Saved data entries
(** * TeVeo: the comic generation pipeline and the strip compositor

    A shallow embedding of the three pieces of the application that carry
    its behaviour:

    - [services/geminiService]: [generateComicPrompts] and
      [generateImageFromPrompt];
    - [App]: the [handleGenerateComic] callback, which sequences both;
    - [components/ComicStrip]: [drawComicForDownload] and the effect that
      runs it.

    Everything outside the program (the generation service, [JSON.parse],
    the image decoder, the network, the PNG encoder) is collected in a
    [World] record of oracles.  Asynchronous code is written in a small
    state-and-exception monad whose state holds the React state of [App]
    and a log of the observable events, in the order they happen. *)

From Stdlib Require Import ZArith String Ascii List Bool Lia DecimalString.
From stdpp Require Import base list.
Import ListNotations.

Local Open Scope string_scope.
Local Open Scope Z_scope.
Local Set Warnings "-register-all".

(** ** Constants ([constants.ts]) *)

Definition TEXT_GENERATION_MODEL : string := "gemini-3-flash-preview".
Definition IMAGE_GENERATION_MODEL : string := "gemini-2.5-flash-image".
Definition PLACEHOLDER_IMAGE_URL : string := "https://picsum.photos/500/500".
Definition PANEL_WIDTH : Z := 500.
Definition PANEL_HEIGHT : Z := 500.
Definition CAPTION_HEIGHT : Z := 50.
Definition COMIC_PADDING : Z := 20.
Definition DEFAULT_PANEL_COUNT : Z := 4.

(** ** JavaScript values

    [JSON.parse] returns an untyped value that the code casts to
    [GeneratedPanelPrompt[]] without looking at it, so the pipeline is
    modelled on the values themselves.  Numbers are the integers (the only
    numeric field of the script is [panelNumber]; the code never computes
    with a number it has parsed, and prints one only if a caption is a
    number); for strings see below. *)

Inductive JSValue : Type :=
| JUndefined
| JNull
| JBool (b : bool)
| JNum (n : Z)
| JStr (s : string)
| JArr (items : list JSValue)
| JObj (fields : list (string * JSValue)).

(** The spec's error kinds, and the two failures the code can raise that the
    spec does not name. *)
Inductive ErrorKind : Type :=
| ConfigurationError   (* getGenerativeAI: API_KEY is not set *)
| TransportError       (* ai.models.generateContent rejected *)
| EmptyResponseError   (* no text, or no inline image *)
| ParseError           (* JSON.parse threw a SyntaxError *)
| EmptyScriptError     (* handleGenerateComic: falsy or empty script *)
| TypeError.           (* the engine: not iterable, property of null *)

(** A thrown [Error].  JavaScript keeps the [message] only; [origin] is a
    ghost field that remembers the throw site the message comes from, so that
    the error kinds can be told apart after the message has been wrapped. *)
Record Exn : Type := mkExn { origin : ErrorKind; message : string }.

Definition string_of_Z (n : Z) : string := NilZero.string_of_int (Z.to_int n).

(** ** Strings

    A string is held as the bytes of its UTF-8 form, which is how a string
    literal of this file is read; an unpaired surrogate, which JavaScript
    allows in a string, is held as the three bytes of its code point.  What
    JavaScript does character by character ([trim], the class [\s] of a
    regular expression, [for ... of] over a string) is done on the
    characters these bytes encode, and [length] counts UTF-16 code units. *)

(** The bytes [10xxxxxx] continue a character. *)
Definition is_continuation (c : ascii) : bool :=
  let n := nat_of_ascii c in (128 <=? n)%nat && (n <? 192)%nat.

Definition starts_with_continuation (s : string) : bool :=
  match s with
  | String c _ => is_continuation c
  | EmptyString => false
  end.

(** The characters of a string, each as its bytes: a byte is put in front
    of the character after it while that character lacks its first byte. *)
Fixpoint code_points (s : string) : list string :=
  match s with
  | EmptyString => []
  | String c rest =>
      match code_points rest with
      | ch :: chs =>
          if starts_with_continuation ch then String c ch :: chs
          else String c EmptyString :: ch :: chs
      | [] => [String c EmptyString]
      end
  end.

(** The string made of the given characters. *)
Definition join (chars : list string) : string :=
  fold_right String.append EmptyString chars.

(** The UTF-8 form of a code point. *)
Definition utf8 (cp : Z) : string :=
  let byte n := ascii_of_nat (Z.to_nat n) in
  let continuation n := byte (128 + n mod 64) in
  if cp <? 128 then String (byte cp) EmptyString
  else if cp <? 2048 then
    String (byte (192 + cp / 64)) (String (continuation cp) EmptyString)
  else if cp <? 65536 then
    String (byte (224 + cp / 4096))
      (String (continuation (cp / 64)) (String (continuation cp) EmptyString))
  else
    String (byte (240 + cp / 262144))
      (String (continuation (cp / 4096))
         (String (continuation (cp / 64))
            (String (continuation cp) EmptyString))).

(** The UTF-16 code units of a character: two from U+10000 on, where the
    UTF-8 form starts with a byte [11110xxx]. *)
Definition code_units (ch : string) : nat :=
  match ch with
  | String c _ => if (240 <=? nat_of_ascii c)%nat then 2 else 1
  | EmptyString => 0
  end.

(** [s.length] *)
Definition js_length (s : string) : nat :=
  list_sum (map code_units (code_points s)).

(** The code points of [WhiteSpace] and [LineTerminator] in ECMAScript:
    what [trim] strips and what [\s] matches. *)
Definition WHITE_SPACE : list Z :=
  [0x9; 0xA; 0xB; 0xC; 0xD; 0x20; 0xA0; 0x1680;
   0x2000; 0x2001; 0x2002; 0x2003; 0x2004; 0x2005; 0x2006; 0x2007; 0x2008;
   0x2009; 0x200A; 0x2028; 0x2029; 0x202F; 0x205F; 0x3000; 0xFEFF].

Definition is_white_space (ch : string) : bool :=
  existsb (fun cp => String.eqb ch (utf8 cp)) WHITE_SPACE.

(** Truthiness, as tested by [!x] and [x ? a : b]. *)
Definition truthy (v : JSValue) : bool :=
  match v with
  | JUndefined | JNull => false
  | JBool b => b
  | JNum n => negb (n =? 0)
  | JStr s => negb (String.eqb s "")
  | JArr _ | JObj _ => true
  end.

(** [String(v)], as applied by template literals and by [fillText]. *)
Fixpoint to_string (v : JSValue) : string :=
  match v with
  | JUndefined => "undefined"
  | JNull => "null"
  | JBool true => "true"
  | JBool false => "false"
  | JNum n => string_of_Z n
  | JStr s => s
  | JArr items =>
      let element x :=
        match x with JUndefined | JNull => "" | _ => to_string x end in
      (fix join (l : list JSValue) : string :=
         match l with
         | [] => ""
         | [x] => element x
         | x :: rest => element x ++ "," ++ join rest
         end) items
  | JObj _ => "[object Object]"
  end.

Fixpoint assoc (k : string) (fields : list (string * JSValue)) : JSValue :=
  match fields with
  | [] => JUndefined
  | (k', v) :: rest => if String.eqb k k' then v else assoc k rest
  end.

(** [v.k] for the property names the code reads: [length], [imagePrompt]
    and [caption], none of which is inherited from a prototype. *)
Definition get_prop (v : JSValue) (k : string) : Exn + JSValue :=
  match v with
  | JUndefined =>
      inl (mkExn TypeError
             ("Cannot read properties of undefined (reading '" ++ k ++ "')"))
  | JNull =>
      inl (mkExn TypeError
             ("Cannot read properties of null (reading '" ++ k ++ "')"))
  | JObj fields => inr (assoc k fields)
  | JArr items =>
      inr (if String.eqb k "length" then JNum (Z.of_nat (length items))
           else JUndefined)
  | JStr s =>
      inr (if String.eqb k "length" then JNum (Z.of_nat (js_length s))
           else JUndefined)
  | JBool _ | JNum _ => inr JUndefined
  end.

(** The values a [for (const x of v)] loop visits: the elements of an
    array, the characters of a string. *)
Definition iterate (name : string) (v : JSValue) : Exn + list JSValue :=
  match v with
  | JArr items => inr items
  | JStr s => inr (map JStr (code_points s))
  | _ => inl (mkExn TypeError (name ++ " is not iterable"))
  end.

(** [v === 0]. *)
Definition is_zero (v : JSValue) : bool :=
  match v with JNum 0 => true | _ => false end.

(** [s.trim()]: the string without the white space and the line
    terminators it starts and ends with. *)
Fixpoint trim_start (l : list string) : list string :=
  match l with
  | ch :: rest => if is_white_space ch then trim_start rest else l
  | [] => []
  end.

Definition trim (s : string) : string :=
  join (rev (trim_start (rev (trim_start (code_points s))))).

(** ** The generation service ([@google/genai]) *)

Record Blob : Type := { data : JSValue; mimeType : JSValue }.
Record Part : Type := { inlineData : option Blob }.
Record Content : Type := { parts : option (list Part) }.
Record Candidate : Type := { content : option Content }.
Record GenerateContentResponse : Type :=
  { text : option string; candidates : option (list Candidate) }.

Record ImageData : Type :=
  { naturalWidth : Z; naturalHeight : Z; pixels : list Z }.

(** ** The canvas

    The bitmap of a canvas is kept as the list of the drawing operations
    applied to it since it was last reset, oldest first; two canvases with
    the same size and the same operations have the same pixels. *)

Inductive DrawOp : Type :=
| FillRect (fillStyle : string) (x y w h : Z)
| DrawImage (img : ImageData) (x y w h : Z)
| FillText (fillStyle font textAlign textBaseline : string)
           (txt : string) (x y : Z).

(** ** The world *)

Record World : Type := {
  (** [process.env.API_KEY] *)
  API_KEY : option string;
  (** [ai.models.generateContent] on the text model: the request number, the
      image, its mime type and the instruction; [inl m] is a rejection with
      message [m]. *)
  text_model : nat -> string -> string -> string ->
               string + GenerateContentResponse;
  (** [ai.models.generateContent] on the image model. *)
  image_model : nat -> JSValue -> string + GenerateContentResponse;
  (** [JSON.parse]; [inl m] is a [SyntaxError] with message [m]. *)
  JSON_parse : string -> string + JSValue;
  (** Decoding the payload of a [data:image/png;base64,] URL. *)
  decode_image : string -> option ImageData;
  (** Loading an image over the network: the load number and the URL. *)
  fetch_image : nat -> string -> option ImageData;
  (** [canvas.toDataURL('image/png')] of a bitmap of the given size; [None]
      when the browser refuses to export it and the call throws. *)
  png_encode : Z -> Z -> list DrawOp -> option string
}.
==
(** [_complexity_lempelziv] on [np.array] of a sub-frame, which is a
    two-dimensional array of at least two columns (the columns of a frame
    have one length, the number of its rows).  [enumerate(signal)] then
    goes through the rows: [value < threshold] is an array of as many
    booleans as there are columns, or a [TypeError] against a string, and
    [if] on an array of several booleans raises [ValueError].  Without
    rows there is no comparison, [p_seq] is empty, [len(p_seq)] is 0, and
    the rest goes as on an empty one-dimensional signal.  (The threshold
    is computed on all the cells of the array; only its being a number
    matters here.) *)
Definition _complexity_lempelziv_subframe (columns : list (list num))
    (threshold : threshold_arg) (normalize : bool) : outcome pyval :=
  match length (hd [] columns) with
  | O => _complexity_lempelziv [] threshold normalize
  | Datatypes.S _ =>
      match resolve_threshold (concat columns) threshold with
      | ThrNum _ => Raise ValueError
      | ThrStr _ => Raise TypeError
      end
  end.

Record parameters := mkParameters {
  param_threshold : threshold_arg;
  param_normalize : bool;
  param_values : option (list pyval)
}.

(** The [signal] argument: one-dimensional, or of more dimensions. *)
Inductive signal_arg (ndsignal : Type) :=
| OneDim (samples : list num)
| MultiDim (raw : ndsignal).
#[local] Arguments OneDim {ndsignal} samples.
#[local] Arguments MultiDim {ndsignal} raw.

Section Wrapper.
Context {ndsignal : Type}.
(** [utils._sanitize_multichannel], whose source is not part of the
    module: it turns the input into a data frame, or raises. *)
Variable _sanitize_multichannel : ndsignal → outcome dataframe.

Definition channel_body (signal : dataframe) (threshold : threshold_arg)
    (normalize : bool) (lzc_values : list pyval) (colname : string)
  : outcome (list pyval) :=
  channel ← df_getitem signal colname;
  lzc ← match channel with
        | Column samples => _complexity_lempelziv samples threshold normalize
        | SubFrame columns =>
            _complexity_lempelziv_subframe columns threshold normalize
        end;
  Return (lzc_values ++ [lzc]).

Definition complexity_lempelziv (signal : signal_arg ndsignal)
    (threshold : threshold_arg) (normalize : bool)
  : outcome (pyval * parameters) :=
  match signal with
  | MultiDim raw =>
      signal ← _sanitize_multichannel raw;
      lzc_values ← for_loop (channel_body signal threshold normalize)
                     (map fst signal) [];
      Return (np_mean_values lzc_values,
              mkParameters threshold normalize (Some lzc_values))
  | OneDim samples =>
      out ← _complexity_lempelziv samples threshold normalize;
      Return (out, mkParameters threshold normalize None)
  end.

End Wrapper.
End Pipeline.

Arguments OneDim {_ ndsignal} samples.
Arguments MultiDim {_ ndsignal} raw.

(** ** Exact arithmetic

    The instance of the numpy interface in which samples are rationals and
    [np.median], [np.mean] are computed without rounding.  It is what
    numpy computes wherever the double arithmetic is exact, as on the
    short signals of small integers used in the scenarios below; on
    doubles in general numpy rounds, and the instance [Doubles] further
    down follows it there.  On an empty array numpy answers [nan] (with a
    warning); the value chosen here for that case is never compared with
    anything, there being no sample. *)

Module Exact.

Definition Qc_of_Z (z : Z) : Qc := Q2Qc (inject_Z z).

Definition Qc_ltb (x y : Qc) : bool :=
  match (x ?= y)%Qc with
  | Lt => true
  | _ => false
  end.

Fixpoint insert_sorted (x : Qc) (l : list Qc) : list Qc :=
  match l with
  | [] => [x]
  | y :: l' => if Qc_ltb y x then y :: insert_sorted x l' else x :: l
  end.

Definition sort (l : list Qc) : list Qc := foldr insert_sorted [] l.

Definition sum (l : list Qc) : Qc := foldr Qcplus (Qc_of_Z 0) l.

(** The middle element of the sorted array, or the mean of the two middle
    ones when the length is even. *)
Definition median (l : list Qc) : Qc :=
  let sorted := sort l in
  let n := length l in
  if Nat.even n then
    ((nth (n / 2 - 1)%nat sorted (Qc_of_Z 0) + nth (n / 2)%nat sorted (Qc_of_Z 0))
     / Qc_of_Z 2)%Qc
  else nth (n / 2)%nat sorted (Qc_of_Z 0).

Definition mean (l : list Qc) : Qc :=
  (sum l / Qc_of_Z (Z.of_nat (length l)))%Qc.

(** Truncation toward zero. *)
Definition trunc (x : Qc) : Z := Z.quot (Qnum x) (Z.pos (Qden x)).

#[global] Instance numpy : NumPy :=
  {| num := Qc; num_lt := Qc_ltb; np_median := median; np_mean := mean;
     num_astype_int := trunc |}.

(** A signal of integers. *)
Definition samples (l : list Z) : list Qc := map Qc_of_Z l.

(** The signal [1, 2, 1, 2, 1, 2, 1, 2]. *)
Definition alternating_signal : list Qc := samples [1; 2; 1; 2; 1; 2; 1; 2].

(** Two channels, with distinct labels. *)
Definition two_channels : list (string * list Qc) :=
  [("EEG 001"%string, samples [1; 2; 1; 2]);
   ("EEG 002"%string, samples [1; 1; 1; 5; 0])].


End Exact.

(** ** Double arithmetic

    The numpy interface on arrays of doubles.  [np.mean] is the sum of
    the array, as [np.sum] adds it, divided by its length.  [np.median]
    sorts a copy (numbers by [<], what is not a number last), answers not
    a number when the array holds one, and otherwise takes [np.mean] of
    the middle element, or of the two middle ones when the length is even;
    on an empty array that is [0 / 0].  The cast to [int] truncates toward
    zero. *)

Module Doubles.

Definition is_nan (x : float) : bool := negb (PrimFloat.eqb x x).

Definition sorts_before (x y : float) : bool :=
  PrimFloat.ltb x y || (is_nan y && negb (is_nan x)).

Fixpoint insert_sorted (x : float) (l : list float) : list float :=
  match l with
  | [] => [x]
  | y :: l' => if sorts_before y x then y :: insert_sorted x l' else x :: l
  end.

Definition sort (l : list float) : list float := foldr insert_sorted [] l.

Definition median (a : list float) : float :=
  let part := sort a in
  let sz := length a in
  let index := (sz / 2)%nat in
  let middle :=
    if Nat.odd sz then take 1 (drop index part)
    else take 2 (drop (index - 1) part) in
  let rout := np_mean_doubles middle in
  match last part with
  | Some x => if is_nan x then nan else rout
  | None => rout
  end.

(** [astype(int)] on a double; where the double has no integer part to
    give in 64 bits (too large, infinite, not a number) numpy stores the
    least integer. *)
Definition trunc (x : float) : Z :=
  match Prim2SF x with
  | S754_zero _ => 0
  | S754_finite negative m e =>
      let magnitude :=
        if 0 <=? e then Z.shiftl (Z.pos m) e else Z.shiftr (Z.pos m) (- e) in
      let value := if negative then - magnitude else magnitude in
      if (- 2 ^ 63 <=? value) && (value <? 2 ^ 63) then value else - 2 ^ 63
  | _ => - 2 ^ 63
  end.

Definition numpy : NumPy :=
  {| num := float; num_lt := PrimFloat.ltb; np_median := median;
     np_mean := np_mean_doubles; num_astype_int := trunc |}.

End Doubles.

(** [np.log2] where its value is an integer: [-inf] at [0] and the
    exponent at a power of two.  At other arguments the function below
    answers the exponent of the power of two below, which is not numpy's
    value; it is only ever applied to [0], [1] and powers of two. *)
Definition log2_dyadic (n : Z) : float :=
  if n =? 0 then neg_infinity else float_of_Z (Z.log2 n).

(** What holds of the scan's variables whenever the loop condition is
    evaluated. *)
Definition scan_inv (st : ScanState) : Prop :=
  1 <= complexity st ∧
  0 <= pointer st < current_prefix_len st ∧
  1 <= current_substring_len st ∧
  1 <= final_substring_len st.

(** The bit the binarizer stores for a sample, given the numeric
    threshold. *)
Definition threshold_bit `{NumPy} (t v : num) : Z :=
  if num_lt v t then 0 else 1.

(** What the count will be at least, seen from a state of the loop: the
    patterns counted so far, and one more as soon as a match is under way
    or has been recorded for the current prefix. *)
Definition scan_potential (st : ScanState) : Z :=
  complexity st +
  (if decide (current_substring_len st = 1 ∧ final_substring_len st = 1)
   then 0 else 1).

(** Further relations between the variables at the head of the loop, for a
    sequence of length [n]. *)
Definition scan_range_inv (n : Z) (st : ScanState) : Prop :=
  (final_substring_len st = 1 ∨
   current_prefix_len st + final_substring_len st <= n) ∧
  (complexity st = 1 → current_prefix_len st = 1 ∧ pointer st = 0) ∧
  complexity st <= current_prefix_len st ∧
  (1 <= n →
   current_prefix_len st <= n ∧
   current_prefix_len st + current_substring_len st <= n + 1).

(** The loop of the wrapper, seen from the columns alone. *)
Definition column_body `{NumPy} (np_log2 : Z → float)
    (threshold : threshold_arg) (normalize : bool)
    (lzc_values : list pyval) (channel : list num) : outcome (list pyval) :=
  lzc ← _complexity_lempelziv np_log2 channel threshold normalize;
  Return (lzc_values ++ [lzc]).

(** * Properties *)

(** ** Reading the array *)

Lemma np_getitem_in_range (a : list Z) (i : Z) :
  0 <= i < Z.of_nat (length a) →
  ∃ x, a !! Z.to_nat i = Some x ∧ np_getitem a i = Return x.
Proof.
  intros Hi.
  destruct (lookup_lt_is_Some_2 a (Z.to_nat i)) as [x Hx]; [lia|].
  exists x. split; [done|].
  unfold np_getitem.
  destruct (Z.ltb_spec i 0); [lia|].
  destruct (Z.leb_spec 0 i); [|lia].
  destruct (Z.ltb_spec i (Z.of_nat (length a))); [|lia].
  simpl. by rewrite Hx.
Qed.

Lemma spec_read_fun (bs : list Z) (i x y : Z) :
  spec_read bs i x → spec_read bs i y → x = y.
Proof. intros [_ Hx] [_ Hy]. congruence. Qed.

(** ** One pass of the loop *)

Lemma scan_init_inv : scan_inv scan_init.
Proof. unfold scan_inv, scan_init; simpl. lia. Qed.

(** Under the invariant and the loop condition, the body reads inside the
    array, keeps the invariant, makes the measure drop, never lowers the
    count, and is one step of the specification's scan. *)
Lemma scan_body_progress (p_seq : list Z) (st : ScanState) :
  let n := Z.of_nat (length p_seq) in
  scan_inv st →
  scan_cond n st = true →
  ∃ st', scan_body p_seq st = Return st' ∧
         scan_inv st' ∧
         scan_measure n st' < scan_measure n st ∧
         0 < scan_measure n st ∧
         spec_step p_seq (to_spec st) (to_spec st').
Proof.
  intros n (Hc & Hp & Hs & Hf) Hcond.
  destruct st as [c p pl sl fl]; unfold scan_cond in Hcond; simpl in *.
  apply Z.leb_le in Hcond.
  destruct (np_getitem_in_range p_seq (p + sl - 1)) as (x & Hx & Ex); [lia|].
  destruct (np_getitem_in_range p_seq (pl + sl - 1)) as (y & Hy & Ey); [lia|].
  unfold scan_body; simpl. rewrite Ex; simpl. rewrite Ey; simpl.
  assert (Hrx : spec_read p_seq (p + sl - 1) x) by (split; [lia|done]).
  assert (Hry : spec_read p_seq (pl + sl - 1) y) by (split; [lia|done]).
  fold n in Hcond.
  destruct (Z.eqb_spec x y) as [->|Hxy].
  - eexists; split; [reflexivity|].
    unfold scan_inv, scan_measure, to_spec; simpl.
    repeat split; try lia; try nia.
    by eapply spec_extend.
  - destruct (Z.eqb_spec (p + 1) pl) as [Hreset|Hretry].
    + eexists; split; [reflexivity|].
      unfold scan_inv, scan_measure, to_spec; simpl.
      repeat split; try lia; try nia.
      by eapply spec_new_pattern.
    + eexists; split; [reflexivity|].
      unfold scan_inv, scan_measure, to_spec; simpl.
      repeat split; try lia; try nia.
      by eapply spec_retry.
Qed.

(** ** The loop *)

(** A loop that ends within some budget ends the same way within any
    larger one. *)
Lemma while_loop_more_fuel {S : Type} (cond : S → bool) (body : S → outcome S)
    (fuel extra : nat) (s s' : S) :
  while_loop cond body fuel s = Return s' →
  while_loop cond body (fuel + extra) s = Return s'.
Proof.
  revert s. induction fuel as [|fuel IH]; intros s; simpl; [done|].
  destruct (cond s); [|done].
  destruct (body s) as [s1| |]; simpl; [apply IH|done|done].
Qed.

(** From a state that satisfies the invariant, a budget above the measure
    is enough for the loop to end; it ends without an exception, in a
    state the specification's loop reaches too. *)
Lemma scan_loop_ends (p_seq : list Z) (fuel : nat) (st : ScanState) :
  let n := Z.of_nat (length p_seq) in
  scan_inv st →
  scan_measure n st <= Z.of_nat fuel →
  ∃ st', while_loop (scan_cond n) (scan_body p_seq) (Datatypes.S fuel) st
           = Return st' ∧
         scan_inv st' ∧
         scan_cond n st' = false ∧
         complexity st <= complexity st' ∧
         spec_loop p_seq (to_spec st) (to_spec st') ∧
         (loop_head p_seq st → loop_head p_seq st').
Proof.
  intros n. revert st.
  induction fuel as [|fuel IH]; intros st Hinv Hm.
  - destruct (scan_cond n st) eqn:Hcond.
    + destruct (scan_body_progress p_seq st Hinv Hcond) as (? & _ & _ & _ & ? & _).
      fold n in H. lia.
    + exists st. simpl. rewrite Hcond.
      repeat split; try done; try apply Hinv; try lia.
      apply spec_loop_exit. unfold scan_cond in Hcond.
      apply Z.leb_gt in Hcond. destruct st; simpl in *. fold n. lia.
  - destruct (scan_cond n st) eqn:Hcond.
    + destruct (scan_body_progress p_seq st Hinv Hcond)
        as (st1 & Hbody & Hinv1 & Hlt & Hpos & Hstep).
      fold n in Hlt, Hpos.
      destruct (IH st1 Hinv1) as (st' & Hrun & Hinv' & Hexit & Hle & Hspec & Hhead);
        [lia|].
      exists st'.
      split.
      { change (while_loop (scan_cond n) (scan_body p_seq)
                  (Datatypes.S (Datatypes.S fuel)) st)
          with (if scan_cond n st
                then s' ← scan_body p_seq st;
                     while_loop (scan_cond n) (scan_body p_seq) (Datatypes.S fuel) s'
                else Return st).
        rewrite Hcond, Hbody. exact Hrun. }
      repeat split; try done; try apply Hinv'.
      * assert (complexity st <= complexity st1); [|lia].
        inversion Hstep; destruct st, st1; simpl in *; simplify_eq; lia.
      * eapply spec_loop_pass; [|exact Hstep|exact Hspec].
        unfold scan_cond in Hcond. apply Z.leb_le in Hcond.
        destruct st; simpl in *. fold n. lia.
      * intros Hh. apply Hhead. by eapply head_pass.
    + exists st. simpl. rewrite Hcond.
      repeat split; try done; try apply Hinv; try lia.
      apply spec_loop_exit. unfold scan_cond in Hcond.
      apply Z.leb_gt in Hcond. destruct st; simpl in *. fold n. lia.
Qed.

=== TASK DETAILS ===
Copy every line above in which the string "rest" shows up.

=== RESPONSE BOX ===
  | String c rest =>
      match code_points rest with
         | x :: rest => element x ++ "," ++ join rest
  | (k', v) :: rest => if String.eqb k k' then v else assoc k rest
  | ch :: rest => if is_white_space ch then trim_start rest else l
    the rest goes as on an empty one-dimensional signal.  (The threshold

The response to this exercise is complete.